> Exercise prompt
Would you please copy the part of the material below that opens with the line containing "rows, [multiple_rows_warning row_data]))" and closes with the line containing "r) (item row_data))."? Copy it exactly, and only it.

> Information shown
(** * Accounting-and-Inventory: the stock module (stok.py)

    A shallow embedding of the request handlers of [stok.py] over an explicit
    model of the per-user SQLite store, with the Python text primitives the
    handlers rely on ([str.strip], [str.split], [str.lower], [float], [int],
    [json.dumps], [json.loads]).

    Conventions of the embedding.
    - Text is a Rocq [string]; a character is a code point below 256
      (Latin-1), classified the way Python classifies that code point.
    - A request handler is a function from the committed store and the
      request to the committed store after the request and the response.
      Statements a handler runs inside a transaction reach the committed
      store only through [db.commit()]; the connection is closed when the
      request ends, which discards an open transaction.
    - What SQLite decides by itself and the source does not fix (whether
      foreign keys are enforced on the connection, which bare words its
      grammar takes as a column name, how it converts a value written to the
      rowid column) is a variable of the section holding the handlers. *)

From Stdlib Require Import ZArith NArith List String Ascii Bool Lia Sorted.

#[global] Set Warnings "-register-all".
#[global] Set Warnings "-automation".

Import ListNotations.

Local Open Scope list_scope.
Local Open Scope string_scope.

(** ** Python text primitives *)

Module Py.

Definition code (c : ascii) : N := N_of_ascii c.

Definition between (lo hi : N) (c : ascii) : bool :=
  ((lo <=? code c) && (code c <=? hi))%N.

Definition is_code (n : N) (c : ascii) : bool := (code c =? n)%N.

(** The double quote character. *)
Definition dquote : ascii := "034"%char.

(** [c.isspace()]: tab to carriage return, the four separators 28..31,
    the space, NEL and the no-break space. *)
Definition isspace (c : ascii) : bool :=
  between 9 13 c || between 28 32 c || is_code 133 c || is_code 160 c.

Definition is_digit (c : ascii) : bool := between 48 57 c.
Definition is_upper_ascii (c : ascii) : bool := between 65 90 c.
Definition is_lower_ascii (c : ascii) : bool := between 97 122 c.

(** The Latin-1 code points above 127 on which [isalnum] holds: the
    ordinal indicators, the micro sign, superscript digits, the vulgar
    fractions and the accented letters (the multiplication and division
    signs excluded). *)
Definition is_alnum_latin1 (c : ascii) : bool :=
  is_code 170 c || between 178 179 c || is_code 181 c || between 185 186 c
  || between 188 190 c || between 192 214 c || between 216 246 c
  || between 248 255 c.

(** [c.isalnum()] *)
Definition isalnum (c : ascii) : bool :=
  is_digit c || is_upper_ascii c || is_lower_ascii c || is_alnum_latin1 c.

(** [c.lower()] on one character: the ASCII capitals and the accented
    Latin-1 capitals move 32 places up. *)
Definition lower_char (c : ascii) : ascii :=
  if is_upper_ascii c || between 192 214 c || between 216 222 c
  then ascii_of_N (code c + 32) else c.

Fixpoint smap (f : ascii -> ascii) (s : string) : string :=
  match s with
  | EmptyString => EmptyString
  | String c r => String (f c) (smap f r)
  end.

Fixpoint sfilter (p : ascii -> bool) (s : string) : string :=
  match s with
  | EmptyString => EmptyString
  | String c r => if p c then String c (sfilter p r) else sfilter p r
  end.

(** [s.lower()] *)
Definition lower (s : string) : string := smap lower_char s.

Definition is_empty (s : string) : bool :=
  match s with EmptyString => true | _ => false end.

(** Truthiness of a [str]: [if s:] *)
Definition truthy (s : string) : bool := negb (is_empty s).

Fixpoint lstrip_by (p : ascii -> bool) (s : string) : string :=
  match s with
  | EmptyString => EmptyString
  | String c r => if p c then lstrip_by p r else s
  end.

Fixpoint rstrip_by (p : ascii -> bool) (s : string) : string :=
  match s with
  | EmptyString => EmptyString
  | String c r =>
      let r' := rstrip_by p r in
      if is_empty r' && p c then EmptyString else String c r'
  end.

==

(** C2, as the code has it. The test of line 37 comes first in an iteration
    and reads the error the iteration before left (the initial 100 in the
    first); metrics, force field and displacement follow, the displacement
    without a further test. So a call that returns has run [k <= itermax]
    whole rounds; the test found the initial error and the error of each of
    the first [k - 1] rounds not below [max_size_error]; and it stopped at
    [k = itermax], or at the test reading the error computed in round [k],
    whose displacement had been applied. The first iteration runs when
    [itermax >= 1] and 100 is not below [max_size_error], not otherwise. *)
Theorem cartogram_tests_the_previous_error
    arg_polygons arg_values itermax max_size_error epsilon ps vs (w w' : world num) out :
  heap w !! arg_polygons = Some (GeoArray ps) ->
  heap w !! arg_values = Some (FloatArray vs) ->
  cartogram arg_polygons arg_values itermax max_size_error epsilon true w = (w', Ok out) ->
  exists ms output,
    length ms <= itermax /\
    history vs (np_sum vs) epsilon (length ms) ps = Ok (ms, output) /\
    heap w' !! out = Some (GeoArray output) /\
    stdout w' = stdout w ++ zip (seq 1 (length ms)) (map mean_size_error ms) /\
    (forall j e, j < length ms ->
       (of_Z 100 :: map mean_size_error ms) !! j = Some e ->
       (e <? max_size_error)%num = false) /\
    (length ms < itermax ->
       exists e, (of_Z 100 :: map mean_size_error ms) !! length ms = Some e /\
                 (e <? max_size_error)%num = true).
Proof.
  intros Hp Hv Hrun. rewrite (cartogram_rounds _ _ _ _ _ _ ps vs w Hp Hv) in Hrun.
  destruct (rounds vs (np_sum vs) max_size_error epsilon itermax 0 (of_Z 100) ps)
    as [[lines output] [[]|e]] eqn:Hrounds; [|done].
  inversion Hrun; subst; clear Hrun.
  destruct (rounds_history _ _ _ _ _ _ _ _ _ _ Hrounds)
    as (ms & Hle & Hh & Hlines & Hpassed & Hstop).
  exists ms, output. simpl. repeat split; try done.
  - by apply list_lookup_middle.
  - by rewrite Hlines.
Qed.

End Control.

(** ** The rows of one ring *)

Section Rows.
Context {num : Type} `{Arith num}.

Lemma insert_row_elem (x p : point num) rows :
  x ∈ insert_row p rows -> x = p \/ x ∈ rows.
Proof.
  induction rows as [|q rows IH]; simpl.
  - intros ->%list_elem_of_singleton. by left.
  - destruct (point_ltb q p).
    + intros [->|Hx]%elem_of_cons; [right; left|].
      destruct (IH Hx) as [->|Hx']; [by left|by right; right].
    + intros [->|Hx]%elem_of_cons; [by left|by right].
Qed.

--

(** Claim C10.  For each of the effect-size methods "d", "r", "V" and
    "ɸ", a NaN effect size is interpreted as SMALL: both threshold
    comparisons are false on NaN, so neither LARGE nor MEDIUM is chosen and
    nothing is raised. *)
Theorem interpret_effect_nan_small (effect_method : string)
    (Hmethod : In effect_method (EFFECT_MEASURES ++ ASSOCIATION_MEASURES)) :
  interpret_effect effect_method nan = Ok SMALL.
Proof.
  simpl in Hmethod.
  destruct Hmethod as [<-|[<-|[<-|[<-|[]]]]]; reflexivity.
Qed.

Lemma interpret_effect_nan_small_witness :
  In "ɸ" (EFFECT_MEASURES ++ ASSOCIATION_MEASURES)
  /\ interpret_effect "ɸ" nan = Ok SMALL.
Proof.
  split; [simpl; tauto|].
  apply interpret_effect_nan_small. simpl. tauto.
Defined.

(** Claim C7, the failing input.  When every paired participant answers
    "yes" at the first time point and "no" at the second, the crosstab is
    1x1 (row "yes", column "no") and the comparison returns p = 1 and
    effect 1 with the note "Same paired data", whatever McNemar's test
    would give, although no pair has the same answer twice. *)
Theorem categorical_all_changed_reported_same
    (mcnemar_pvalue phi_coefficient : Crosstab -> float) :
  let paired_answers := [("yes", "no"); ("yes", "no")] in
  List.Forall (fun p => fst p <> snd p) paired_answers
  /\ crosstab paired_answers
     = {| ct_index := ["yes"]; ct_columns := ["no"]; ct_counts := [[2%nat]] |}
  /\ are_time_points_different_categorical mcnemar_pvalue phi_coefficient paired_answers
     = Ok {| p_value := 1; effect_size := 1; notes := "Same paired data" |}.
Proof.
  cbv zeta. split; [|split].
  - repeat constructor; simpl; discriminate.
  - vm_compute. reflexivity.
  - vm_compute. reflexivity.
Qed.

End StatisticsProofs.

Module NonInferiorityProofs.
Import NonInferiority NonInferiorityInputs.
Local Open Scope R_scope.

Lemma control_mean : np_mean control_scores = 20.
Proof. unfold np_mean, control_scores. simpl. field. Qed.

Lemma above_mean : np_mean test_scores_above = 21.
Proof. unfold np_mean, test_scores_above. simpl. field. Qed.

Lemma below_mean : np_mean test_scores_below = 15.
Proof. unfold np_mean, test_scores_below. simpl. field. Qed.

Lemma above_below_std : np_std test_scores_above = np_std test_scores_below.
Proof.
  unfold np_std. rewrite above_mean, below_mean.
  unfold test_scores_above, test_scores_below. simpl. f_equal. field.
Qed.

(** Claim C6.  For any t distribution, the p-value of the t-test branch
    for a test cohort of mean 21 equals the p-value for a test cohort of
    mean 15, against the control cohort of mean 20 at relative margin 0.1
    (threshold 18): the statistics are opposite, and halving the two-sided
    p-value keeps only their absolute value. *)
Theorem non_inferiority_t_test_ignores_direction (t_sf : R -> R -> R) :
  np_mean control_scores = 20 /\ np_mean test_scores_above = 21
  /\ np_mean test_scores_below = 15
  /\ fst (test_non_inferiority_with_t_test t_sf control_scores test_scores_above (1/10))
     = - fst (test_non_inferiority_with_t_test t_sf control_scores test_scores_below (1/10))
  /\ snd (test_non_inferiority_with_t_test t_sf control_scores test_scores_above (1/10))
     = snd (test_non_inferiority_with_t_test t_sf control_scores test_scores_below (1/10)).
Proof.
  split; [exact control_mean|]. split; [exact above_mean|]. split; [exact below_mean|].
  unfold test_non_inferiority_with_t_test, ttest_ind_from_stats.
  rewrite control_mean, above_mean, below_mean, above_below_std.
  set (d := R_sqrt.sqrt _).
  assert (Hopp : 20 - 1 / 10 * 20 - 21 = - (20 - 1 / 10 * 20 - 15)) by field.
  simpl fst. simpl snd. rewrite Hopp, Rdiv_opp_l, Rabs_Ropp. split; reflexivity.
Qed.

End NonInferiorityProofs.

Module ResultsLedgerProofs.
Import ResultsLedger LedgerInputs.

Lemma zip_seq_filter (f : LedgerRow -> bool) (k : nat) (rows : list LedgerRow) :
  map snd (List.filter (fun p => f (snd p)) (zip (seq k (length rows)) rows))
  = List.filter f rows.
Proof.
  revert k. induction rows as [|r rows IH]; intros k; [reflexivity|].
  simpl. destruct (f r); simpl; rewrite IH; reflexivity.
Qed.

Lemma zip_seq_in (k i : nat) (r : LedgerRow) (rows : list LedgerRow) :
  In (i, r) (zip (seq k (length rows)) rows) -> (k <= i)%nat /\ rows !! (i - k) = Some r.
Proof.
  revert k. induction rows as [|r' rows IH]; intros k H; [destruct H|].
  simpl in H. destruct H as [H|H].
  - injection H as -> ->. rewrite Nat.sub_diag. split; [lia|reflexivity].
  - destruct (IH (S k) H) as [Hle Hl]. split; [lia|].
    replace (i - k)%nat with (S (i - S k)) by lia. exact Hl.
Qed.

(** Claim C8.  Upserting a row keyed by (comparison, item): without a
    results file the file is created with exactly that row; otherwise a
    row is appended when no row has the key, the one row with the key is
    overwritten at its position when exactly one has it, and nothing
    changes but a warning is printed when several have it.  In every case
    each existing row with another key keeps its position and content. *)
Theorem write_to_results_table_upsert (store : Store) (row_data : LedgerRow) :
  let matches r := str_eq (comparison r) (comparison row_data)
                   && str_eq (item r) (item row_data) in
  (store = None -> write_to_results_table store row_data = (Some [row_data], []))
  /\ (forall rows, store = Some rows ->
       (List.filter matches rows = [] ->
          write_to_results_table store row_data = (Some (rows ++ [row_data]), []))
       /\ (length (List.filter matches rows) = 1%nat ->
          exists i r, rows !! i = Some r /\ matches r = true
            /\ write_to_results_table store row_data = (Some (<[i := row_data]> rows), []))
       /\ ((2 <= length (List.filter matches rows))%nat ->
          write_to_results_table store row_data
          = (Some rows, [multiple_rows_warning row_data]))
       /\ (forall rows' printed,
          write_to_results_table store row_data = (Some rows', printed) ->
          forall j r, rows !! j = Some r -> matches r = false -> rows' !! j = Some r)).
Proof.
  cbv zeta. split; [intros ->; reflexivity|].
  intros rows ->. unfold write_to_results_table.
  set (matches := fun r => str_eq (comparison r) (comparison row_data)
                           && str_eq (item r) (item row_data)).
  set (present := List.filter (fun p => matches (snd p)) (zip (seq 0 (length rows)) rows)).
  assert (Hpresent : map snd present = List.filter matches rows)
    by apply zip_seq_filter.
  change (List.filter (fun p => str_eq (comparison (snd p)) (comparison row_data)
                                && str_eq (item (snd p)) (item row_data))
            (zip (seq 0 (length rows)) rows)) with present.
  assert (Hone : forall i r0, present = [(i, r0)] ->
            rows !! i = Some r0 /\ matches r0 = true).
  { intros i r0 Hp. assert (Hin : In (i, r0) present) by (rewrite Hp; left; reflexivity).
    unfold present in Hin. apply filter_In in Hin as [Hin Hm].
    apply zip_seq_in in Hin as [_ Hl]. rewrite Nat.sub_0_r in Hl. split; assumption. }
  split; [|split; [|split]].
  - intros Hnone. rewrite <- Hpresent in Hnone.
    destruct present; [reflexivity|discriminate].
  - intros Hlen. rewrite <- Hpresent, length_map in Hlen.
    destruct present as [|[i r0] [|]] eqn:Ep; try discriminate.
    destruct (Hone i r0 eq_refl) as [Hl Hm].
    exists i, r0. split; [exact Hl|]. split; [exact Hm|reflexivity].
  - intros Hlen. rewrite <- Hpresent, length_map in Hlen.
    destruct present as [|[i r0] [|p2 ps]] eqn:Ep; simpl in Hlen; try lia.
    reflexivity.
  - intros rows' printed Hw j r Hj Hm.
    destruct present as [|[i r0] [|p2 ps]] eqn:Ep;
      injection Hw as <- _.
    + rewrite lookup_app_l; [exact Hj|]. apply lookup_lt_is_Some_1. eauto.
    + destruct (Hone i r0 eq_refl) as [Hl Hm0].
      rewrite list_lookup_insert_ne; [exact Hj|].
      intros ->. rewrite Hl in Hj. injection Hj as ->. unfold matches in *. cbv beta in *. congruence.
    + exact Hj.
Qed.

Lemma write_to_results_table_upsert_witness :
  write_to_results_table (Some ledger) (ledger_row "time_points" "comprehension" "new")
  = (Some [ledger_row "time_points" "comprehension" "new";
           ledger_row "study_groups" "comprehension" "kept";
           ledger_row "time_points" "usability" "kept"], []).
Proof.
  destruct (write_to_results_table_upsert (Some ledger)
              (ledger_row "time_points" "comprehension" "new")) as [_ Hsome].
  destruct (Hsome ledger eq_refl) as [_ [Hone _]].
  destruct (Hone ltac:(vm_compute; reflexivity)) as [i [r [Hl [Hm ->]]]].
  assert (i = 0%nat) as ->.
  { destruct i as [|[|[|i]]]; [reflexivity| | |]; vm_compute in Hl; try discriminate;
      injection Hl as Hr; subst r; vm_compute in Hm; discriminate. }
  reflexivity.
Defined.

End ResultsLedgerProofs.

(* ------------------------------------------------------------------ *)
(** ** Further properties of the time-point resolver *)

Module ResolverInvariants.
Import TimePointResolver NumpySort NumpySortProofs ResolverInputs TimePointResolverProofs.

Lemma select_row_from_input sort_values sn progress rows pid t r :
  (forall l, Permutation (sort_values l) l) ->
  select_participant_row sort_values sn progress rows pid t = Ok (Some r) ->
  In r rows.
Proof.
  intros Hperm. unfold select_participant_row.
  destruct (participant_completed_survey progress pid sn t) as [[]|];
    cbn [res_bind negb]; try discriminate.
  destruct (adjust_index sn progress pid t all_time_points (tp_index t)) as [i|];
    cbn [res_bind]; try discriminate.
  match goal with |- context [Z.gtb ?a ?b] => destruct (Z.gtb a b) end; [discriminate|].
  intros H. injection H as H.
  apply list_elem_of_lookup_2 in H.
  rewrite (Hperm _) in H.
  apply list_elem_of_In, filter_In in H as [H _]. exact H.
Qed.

> Your response
          = (Some rows, [multiple_rows_warning row_data]))
       /\ (forall rows' printed,
          write_to_results_table store row_data = (Some rows', printed) ->
          forall j r, rows !! j = Some r -> matches r = false -> rows' !! j = Some r)).
Proof.
  cbv zeta. split; [intros ->; reflexivity|].
  intros rows ->. unfold write_to_results_table.
  set (matches := fun r => str_eq (comparison r) (comparison row_data)
                           && str_eq (item r) (item row_data)).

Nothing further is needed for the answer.